YOUR INSTRUCTIONS
Both the line below containing "unfold refused. cbn" and the line containing "destruct (runs_bytes a", along with every line between them, should be repeated exactly; no other line belongs in the answer.

(RECORDS FOR THE EXERCISE Opens)

Lemma reads_cbor_binary s st : reads_cbor (JBinary s st).
Proof.
  intros [|fuel] [Hwf _] Hst Hf.
  { cbn [write_cbor] in Hf. unfold write_cbor_binary in Hf. rewrite !length_app in Hf.
    pose proof (head_nonempty 0x40 (len s)). destruct (cbor_head 0x40 (len s)); [done|cbn in Hf; lia]. }
  unfold refused. cbn [write_cbor tagged cbor_value parse_cbor_internal]. unfold write_cbor_binary.
  destruct st as [n|].
  2: { change (write_cbor_tag None ++ ?x) with x.
    assert ((match h with tag_store => None | _ => None end) = @None Z) as -> by by destruct h.
    destruct (match h with tag_error => _ | _ => _ end) eqn:E; [by destruct h|].
    by apply reads_binary_value. }
  destruct (tag_cases n Hwf) as (c0 & size & Hs & Hc0 & Hw & Hn). rewrite Hw.
  assert (uchar (char_of c0) = c0) as Huc by (rewrite uchar_char_of; apply Z.mod_small; lia).
  pose proof (tag_size_le c0 size Hs). destruct h eqn:Hh; intros c d; cbn [app].
  - apply stops_get. rewrite Huc, cbor_switch_tag by lia. apply stops_error.
  - apply runs_get. rewrite Huc, cbor_switch_tag by lia. unfold parse_cbor_tag. rewrite Hs.
    eapply runs_bind; [apply runs_ignore, runs_number|]. intros c1.
    destruct fuel as [|fuel].
    { exfalso. cbn [write_cbor] in Hf. unfold write_cbor_binary in Hf. rewrite Hw in Hf.
      rewrite length_app in Hf. cbn [length] in Hf. rewrite length_write_number in Hf.
      destruct size; [by unfold tag_size in Hs; repeat case_match|lia]. }
    cbn [parse_cbor_internal]. by apply reads_binary_value.
  - apply runs_get. rewrite Huc, cbor_switch_tag by lia. unfold parse_cbor_tag. rewrite Hs.
    eapply runs_bind; [apply runs_ignore, runs_number|]. intros c1.
    destruct (runs_bytes a 0x40 d s (or_introl eq_refl) Hst) as (ch & tl & Hhd & Hch & Hr).
    rewrite Hhd. cbn [app]. apply runs_get. eapply runs_end; [by eapply runs_cbor_string|]. intros c2. cbn [default].
    rewrite Z.mod_small by lia. apply runs_value.
Qed.
Lemma cbor_nonempty j : write_cbor j ≠ [].
Proof.
  assert (∀ base n s, cbor_head base n ++ s ≠ []) as Hh
    by (intros base n s [H _]%app_eq_nil; by apply head_nonempty in H).
  destruct j as [ |b|z|z|f|s|s st|l|l]; cbn [write_cbor]; try done; try apply Hh.
  - unfold write_cbor_integer. destruct (0 <=? z); apply head_nonempty.
  - apply head_nonempty.
  - destruct f; cbn; try done; unfold write_compact_float; by case_test.
  - unfold write_cbor_binary. intros [_ H]%app_eq_nil. by apply Hh in H.
Qed.

(** A value whose first byte the switch has to see. *)
Lemma reads_switch j : refused j = false →
  (∀ fuel, fit j → storable j → (length (write_cbor j) <= S fuel)%nat →
     reads (c ← get; cbor_switch a h (parse_cbor_internal a h fuel) c) (write_cbor j) (cbor_value h j)) →
  reads_cbor j.
Proof.
  intros Hr H fuel Hfit Hs Hf. rewrite Hr. destruct fuel as [|fuel]; [|by apply H].
  pose proof (cbor_nonempty j). destruct (write_cbor j); [done|cbn in Hf; lia].
Qed.

Lemma reads_cbor_integer z : reads_cbor (JInt z).
Proof.
  apply reads_switch; [unfold refused; by destruct h|]. intros fuel [Hz _] _ _ c d. cbn [json_wf] in Hz.
  cbn [write_cbor cbor_value]. unfold write_cbor_integer.
  destruct (Z.leb_spec 0 z).
  - rewrite <-(app_nil_r (cbor_head 0 z)). eapply runs_head; [apply sends_uint|lia|lia|].
    intros c1. apply runs_value.
  - rewrite <-(app_nil_r (cbor_head _ _)). eapply runs_head; [apply sends_negative|lia|lia|].
    intros c1. cbv beta. rewrite signed_small by lia. replace (-1 - (-1 - z)) with z by lia.
    apply runs_value.
Qed.

Lemma reads_cbor_unsigned z : reads_cbor (JUint z).
Proof.
  apply reads_switch; [unfold refused; by destruct h|]. intros fuel [Hz _] _ _ c d. cbn [json_wf] in Hz.
  cbn [write_cbor cbor_value]. rewrite <-(app_nil_r (cbor_head 0 z)).
  eapply runs_head; [apply sends_uint|lia|lia|]. intros c1. apply runs_value.
Qed.

Lemma reads_cbor_float f : reads_cbor (JFloat f).
Proof.
  apply reads_switch; [unfold refused; by destruct h|]. intros fuel [_ Hf] _ _ c d. cbn [write_cbor cbor_value].
  assert (f ≠ S754_nan → runs c d (c ← get; cbor_switch a h (parse_cbor_internal a h fuel) c)
    (write_compact_float 0xFA 0xFB 0 f) tt (handle (JFloat f) d)) as Hc.
  { intros Hn. destruct (compact_float_cases 0xFA 0xFB 0 f Hf ltac:(done))
      as [(x & -> & Hx & <-)|(x & -> & Hx & <-)]; apply runs_get;
      rewrite uchar_char_of, Z.mod_small by lia; rewrite <-(app_nil_r (write_number _ _)).
    - apply (runs_number_bind a _ _ 4 x); [done|]. intros c1. apply runs_value.
    - apply (runs_number_bind a _ _ 8 x); [done|]. intros c1. apply runs_value. }
  destruct f as [s|s| |s m e]; try by apply Hc.
  - intros rest. eexists. by destruct s.
  - intros rest. by eexists.
Qed.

(RECORDS FOR THE EXERCISE Closes)

SOLUTION TO THE EXERCISE
  unfold refused. cbn [write_cbor tagged cbor_value parse_cbor_internal]. unfold write_cbor_binary.
  destruct st as [n|].
  2: { change (write_cbor_tag None ++ ?x) with x.
    assert ((match h with tag_store => None | _ => None end) = @None Z) as -> by by destruct h.
    destruct (match h with tag_error => _ | _ => _ end) eqn:E; [by destruct h|].
    by apply reads_binary_value. }
  destruct (tag_cases n Hwf) as (c0 & size & Hs & Hc0 & Hw & Hn). rewrite Hw.
  assert (uchar (char_of c0) = c0) as Huc by (rewrite uchar_char_of; apply Z.mod_small; lia).
  pose proof (tag_size_le c0 size Hs). destruct h eqn:Hh; intros c d; cbn [app].
  - apply stops_get. rewrite Huc, cbor_switch_tag by lia. apply stops_error.
  - apply runs_get. rewrite Huc, cbor_switch_tag by lia. unfold parse_cbor_tag. rewrite Hs.
    eapply runs_bind; [apply runs_ignore, runs_number|]. intros c1.
    destruct fuel as [|fuel].
    { exfalso. cbn [write_cbor] in Hf. unfold write_cbor_binary in Hf. rewrite Hw in Hf.
      rewrite length_app in Hf. cbn [length] in Hf. rewrite length_write_number in Hf.
      destruct size; [by unfold tag_size in Hs; repeat case_match|lia]. }
    cbn [parse_cbor_internal]. by apply reads_binary_value.
  - apply runs_get. rewrite Huc, cbor_switch_tag by lia. unfold parse_cbor_tag. rewrite Hs.
    eapply runs_bind; [apply runs_ignore, runs_number|]. intros c1.
    destruct (runs_bytes a 0x40 d s (or_introl eq_refl) Hst) as (ch & tl & Hhd & Hch & Hr).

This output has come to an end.